センセイはセナが話せるようになるまで待ってくれと言った。
だから俺は、彼女の過去に何があったのか、まだ知らない。ただ分かっていることは、彼女の傷はあまりにも深いということ。
「全員消えてしまえばいい」
ぽつりと言った彼女の言葉が、宙へと消えた。
俺はどう答えるべきなのか。
答えは見つからない。
「この胸に湧き上がる感情は決してなくなりやしない」
セナが胸の前で拳を握った。
俺は彼女の言葉を待った。
「けれど、あなたの心が晴れるのなら───」
「セナ」
直感だ。そこから先は言わせるべきではない。
彼女の方から言い出ださせてしまったことは、明らかな俺の落ち度であった。
彼女は俺に厳しく、そして甘い。
だからこそ、その全てを享受してはいけないのだ。
俺は、それを肝に命じなければいけない。
「ごめんな、セナ」
セナと俺との関係をしっかりと念頭に置き、彼女の心の傷を知っていてなお、俺は自分の口でそれを伝えないといけない。
「俺は、情けないな。今から言うことは、セナの口から言わせるべきことじゃないんだ」
セナが微かに首を振った。
「俺は、これから国の招集に応じようと思う。これは、俺の勝手な判断だ。かつての仲間だった三人を竜宮院の手から救い出す」
彼女達の顔がよぎった。
ミカも、アンジェも、エリスも泣いていた。
そうだ、俺だって幾度となく眠れぬ夜を過ごしてきた。
だから、今一度、ここで───
「何より俺は、ズタボロにされた誇りを取り戻すために、竜宮院ともう一度、対峙する」
俺の宣言を聞いたセナが微笑んだ。
「やっぱり、イチロー、あなたにはその表情が似合う」
突然表情などと言われ、俺は急に恥じらいを感じた。
「あなたの全てが好き。
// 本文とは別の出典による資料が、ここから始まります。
Lemma split_at (k rest : pystr) (sep : N) :
  ~ In sep k -> Py.split (k ++ sep :: rest) sep = k :: Py.split rest sep.
Proof.
  induction k as [|c k IH]; intros H.
  - simpl. rewrite N.eqb_refl. reflexivity.
  - simpl. destruct (c =? sep) eqn:E.
    + apply N.eqb_eq in E. exfalso. apply H. left. assumption.
    + rewrite IH; [reflexivity|]. intros A. apply H. right. assumption.
Qed.

Lemma split_pieces (s : pystr) (sep : N) :
  Forall (fun piece => ~ In sep piece) (Py.split s sep).
Proof.
  induction s as [|c s IH]; simpl.
  - constructor; [tauto | constructor].
  - destruct (c =? sep) eqn:E.
    + constructor; [tauto | assumption].
    + apply N.eqb_neq in E.
      destruct (Py.split s sep) as [|p ps];
        [repeat constructor; simpl; intuition|].
      inversion IH; subst. constructor; [|assumption].
      simpl. intuition.
Qed.

Lemma split_line (a b : pystr) (sep : N) :
  Py.split (a ++ sep :: b) sep = Py.split a sep ++ Py.split b sep.
Proof.
  induction a as [|c a IH]; simpl.
  - rewrite N.eqb_refl. reflexivity.
  - destruct (c =? sep); [rewrite IH; reflexivity|].
    rewrite IH. pose proof (split_nonempty a sep) as NE.
    destruct (Py.split a sep) as [|p ps]; [congruence | reflexivity].
Qed.

Lemma split_join (pieces : list pystr) (sep : N) :
  Forall (fun piece => ~ In sep piece) pieces ->
  pieces <> [] ->
  Py.split (join [sep] pieces) sep = pieces.
Proof.
  induction pieces as [|p [|q ps] IH]; intros F NE; [congruence| |].
  - inversion F; subst. simpl. apply split_without. assumption.
  - inversion F as [|? ? Hp F']; subst.
    change (join [sep] (p :: q :: ps)) with (p ++ sep :: join [sep] (q :: ps)).
    rewrite split_at by assumption.
    rewrite IH; [reflexivity | assumption | discriminate].
Qed.

(** ** [MCPConfig.get] *)

Lemma get_without_a_dot (config : value) (k : pystr) (default : value) :
  Notions.dotless k ->
  MCPConfig.get config k default
  = match config with
    | VDict d =>
        match dict_get k d with
        | Some v => v
        | None => default
        end
    | _ => default
    end.
Proof.
  intros H. unfold MCPConfig.get. rewrite split_without by exact H.
  reflexivity.
Qed.

Lemma get_at_a_dot (config : value) (k rest : pystr) (default : value) :
  Notions.dotless k ->
  MCPConfig.get config (k ++ chr "." :: rest) default
  = match config with
    | VDict d =>
        match dict_get k d with
        | Some v => MCPConfig.get v rest default
        | None => default
        end
    | _ => default
    end.
Proof.
  intros H. unfold MCPConfig.get. rewrite split_at by exact H.
  reflexivity.
Qed.

Lemma get_of_no_mapping (v : value) (key : pystr) (default : value) :
  (forall d, v <> VDict d) -> MCPConfig.get v key default = default.
Proof.
  intros H. unfold MCPConfig.get.
  pose proof (split_nonempty key (chr ".")) as NE.
  destruct (Py.split key (chr ".")) as [|k ks]; [congruence|].
  destruct v; try reflexivity. exfalso. eapply H. reflexivity.
Qed.

(** X1.  [get] follows the key dot by dot.  Up to its first dot the key
    names an entry of the configuration: when the configuration is no
    mapping or has no such entry the answer is the default; otherwise it is
    the entry itself for a key without a dot (whatever the entry is, a null
    included), and for a longer key what [get] finds for the rest of the key
    in that entry. *)
Theorem get_follows_the_dots (config : value) (k : pystr) (default : value) :
  Notions.dotless k ->
  MCPConfig.get config k default
  = match config with
    | VDict d =>
        match dict_get k d with
        | Some v => v
        | None => default
        end
    | _ => default
    end
  /\ forall rest,
       MCPConfig.get config (k ++ chr "." :: rest) default
       = match config with
         | VDict d =>
             match dict_get k d with
             | Some v => MCPConfig.get v rest default
             | None => default
             end
         | _ => default
         end.
Proof.
  intros H. split.
  - apply get_without_a_dot. exact H.
  - intros rest. apply get_at_a_dot. exact H.
Qed.

(** A section the file leaves empty is a null: the timeout asked under it
    is the default. *)
Lemma get_follows_the_dots_witness :
  MCPConfig.get Cases.hollow (str "mcp.timeout") (VInt 30) = VInt 30.
Proof.
  apply (proj2 (get_follows_the_dots Cases.hollow (str "mcp") (VInt 30)
                  ltac:(intros H; vm_compute in H; intuition discriminate))
           (str "timeout")).
Defined.

Lemma dict_get_skip (k k' : pystr) (v : value) (d1 d2 : dict) :
  k <> k' ->
  dict_get k (d1 ++ (k', v) :: d2) = dict_get k (d1 ++ d2).
Proof.
  intros H. induction d1 as [|[k1 v1] d1 IH]; simpl.
  - destruct (str_eqb k k') eqn:E; [|reflexivity].
    apply str_eqb_eq in E. contradiction.
  - rewrite IH. reflexivity.
Qed.

(** X2.  An entry of the configuration whose own key contains a dot is
    never read: with or without it, [get] answers the same for every key
    and every default. *)
Theorem get_never_reads_a_dotted_entry (d1 d2 : dict) (k : pystr) (v : value)
    (key : pystr) (default : value) :
  In (chr ".") k ->
  MCPConfig.get (VDict (d1 ++ (k, v) :: d2)) key default
  = MCPConfig.get (VDict (d1 ++ d2)) key default.
Proof.
  intros H. unfold MCPConfig.get.
  pose proof (split_pieces key (chr ".")) as F.
  pose proof (split_nonempty key (chr ".")) as NE.
  destruct (Py.split key (chr ".")) as [|seg segs]; [congruence|].
  inversion F as [|? ? Hseg _]; subst.
  cbn [MCPConfig.get_keys]. rewrite dict_get_skip; [reflexivity|].
  intros ->. contradiction.
Qed.

(** A host written under the flat key [server.host] is not found. *)
Lemma get_never_reads_a_dotted_entry_witness :
  MCPConfig.get Cases.flat (str "server.host") (VStr (str "0.0.0.0"))
  = VStr (str "0.0.0.0").
Proof.
  apply (get_never_reads_a_dotted_entry [] [] (str "server.host")
           (VStr (str "10.0.0.1")) (str "server.host") (VStr (str "0.0.0.0"))).
  vm_compute. tauto.
Defined.

(** ** Construction of the configuration *)

(** X3.  When the environment sets none of the four variables, the
    construction of the configuration is the load: what the file holds is
    kept as it is, and the construction succeeds whatever that is.  When the
    file holds no mapping (an empty file holds a null), every [get]
    answers its default. *)
Theorem construction_without_overrides (int : pystr -> result Z)
    (file : result value) (env : MCPConfig.environ) :
  Notions.silent env ->
  MCPConfig.__init__ int file env = MCPConfig._load_config file
  /\ (forall v, file = Ok v -> MCPConfig.__init__ int file env = Ok v)
  /\ (forall v key default,
        file = Ok v ->
        (forall d, v <> VDict d) ->
        exists config,
          MCPConfig.__init__ int file env = Ok config
          /\ MCPConfig.get config key default = default).
Proof.
  intros (H1 & H2 & H3 & H4).
  assert (E : MCPConfig.__init__ int file env = MCPConfig._load_config file).
  { unfold MCPConfig.__init__, MCPConfig._apply_env_overrides.
    rewrite H1, H2, H3, H4.
    destruct (MCPConfig._load_config file); reflexivity. }
  split; [exact E|]. split.
  - intros v ->. rewrite E. reflexivity.
  - intros v key default -> Hv. exists v. split; [rewrite E; reflexivity|].
    apply get_of_no_mapping. exact Hv.
Qed.

(** An empty file, and an environment that sets something else. *)
Lemma construction_without_overrides_witness :
  exists config,
    MCPConfig.__init__ Demo.decimal_int (Ok VNone) [(str "HOME", str "/root")]
    = Ok config
    /\ MCPConfig.get config (str "mcp.timeout") (VInt 30) = VInt 30.
Proof.
  apply (proj2 (proj2 (construction_without_overrides
                         Demo.decimal_int (Ok VNone) [(str "HOME", str "/root")]
                         ltac:(repeat split)))
           VNone (str "mcp.timeout") (VInt 30) eq_refl).
  discriminate.
Defined.




(** The four stages of [_apply_env_overrides], one by one. *)
Lemma overrides_inv (int : pystr -> result Z) (env : MCPConfig.environ)
    (loaded config : value) :
  MCPConfig._apply_env_overrides int env loaded = Ok config ->
  exists c1 c2 c3,
    match MCPConfig.getenv env (str "MCP_SERVER_HOST") with
    | Some v => MCPConfig.set_nested loaded (str "server") (str "host") (VStr v)
    | None => Ok loaded
    end = Ok c1
    /\ match MCPConfig.getenv env (str "MCP_SERVER_PORT") with
       | Some v =>
           exists n,
             int v = Ok n
             /\ MCPConfig.set_nested c1 (str "server") (str "port") (VInt n)
                = Ok c2
       | None => c2 = c1
       end
    /\ match MCPConfig.getenv env (str "MCP_EXECUTABLE_PATH") with
       | Some v =>
           MCPConfig.set_nested c2 (str "mcp") (str "executable_path") (VStr v)
       | None => Ok c2
       end = Ok c3
    /\ match MCPConfig.getenv env (str "MCP_WORKING_DIR") with
       | Some v =>
           MCPConfig.set_nested c3 (str "mcp") (str "working_directory") (VStr v)
       | None => Ok c3
       end = Ok config.
Proof.
  unfold MCPConfig._apply_env_overrides. intros H.
  match type of H with
  | rbind ?m _ = _ => destruct m as [c1|] eqn:S1; [|discriminate H]
  end.
  cbn [rbind] in H.
  match type of H with
  | rbind ?m _ = _ => destruct m as [c2|] eqn:S2; [|discriminate H]
  end.
  cbn [rbind] in H.
  match type of H with
  | rbind ?m _ = _ => destruct m as [c3|] eqn:S3; [|discriminate H]
  end.
  cbn [rbind] in H.
  exists c1, c2, c3. split; [reflexivity|]. split; [|split; assumption].
  destruct (MCPConfig.getenv env (str "MCP_SERVER_PORT")) as [v|].
  - destruct (int v) as [n|]; [|discriminate S2]. exists n. auto.
  - injection S2 as <-. reflexivity.
Qed.



Lemma set_nested_sections (config : value) (section key : pystr)
    (x config' : value) (other : pystr) :
  MCPConfig.set_nested config section key x = Ok config' ->
  Spec.has_section config' other <-> Spec.has_section config other.
Proof.
  intros H. split; [|apply (set_nested_keeps_sections _ _ _ _ _ _ H)].
  destruct (set_nested_inv _ _ _ _ _ H) as (s & e & -> & G & ->).
  intros (s' & e' & [= <-] & G').
  destruct (str_eqb other section) eqn:Eo.
  - apply str_eqb_eq in Eo. subst other.
    eexists _, _. split; [reflexivity | exact G].
  - apply str_eqb_neq in Eo. rewrite dict_get_set_other in G' by assumption.
    eexists _, _. split; [reflexivity | exact G'].
Qed.

Lemma set_nested_section (config : value) (section key : pystr)
    (x config' : value) :
  MCPConfig.set_nested config section key x = Ok config' ->
  Spec.has_section config section.
Proof.
  intros H. destruct (set_nested_inv _ _ _ _ _ H) as (s & e & -> & G & _).
  eexists _, _. split; [reflexivity | exact G].
Qed.

(** One override of a text goes through when the variable is not set or
    the section is there, and it keeps the sections... *)
Lemma override_goes_through (env : MCPConfig.environ) (variable : pystr)
    (config : value) (section key : pystr) :
  (MCPConfig.getenv env variable <> None -> Spec.has_section config section) ->
  exists config',
    match MCPConfig.getenv env variable with
    | Some v => MCPConfig.set_nested config section key (VStr v)
    | None => Ok config
    end = Ok config'
    /\ forall other,
         Spec.has_section config' other <-> Spec.has_section config other.
Proof.
  intros H. destruct (MCPConfig.getenv env variable) as [v|].
  - destruct (set_nested_defined config section key (VStr v)) as (c & E);
      [apply H; discriminate|].
    exists c. split; [exact E|]. intros other.
    apply (set_nested_sections _ _ _ _ _ _ E).
  - exists config. split; [reflexivity|]. reflexivity.
Qed.

(** ... and only then. *)
Lemma override_went_through (env : MCPConfig.environ) (variable : pystr)
    (config : value) (section key : pystr) (config' : value) :
  match MCPConfig.getenv env variable with
  | Some v => MCPConfig.set_nested config section key (VStr v)
  | None => Ok config
  end = Ok config' ->
  (MCPConfig.getenv env variable <> None -> Spec.has_section config section)
  /\ forall other,
       Spec.has_section config' other <-> Spec.has_section config other.
Proof.
  destruct (MCPConfig.getenv env variable) as [v|]; intros H.
  - split; [intros _; apply (set_nested_section _ _ _ _ _ H)|].
    intros other. apply (set_nested_sections _ _ _ _ _ _ H).
  - injection H as <-. split; [congruence | reflexivity].
Qed.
情けなく泣く姿も、アホみたいにドヤ顔する姿も、一生懸命な姿も、わたし達を思いやる姿も。それから───」
「何言ってんだ。そんな話をしてる場合じゃ、」
「───困難に立ち向かう姿も」
セナが両手を俺の顔に添えた。『何事!』と思った瞬間、彼女の唇が俺の唇に合わさった。突然のキスに驚いたものの、胸で膨れ上がった愛おしさに、思わず抱き締めた。彼女はあまりにも柔らかくそれでいて小さく華奢だった。力を込め過ぎてないか、痛くないか心配になった。されど口づけは終わらず、繋がった唇から彼女を強く強く感じた。そこには、特大の愛があった。
「ぷは」
どれくらいそうしていただろうか。俺達はどちらからともなく唇を離した。俺はもう、夢見心地であった。
「人というのは難しく、心というのはままならない」
顔を離したセナが、俺を見据えて言った。
「だから、あなたが彼女達を許したように、全てを水に流して忘れてしまうことは、わたしには出来ない。
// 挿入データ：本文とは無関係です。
(** The dictionary of an entity is the blank one after assignments that are
    all of the permitted kind. *)
Lemma extract_entity_data_built entity :
  built ofac_write Ofac.blank_data (Ofac.extract_entity_data entity).
Proof.
  unfold Ofac.extract_entity_data. cbv zeta.
  destruct (negb _); [constructor|].
  set (data1 := match Xml.find_desc_child _ _ entity with
                | Some _ => _ | None => Ofac.blank_data end).
  assert (built ofac_write Ofac.blank_data data1) as H1.
  { unfold data1. case_match; [|constructor].
    constructor; [constructor|]. apply ofac_write_plain; [set_solver|done..]. }
  clearbody data1.
  destruct (foldl Ofac.name_step _ _) as [primary aliases_list].
  match goal with
  | |- context [foldl Ofac.feature_step ?st ?fs] =>
      pose proof (built_features Ofac.blank_data st fs) as H2;
      destruct (foldl Ofac.feature_step st fs) as [[data2 nats] vf]
  end.
  cbn [fst] in H2.
  assert (built ofac_write Ofac.blank_data data2) as H2'.
  { apply H2. constructor; [constructor; [done|]|];
      (apply ofac_write_plain; [set_solver|done..]). }
  clear H2.
  repeat first
    [ done
    | apply built_id_docs_loop
    | case_match
    | constructor; [|apply ofac_write_plain; [set_solver|done..]] ].
Qed.

Lemma canonical_columns_nodup : NoDup Ofac.canonical_columns.
Proof. apply (bool_decide_unpack _). by vm_compute. Qed.

Lemma blank_data_lookup c :
  Ofac.blank_data !! c
  = if bool_decide (c ∈ Ofac.canonical_columns) then Some "" else None.
Proof.
  unfold Ofac.blank_data.
  destruct (bool_decide_reflect (c ∈ Ofac.canonical_columns)) as [Hin|Hout].
  - apply elem_of_list_to_map_1.
    + rewrite <- list_fmap_compose, list_fmap_id.
      apply canonical_columns_nodup.
    + apply list_elem_of_fmap. eauto.
  - apply not_elem_of_list_to_map_1. rewrite <- list_fmap_compose.
    by rewrite list_fmap_id.
Qed.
だけど、それでも、他ならない、愛するあなたのためになら、わたしは、ほんの少しだけ目をつぶることにしましょう」
ああーこれは勝てない。
勝負なんてしてないはずが、俺は心中で何かを悟ったのだった。
○○○
翌日、俺はセナを含めた四人に手伝ってくれと願い出た。彼女達は快く頷いてくれた。それでもまだ全然たりない。時間は有限だ。俺は、昼前には街へと降り、竜宮院との最終決戦に向けて頭をひねるのであった。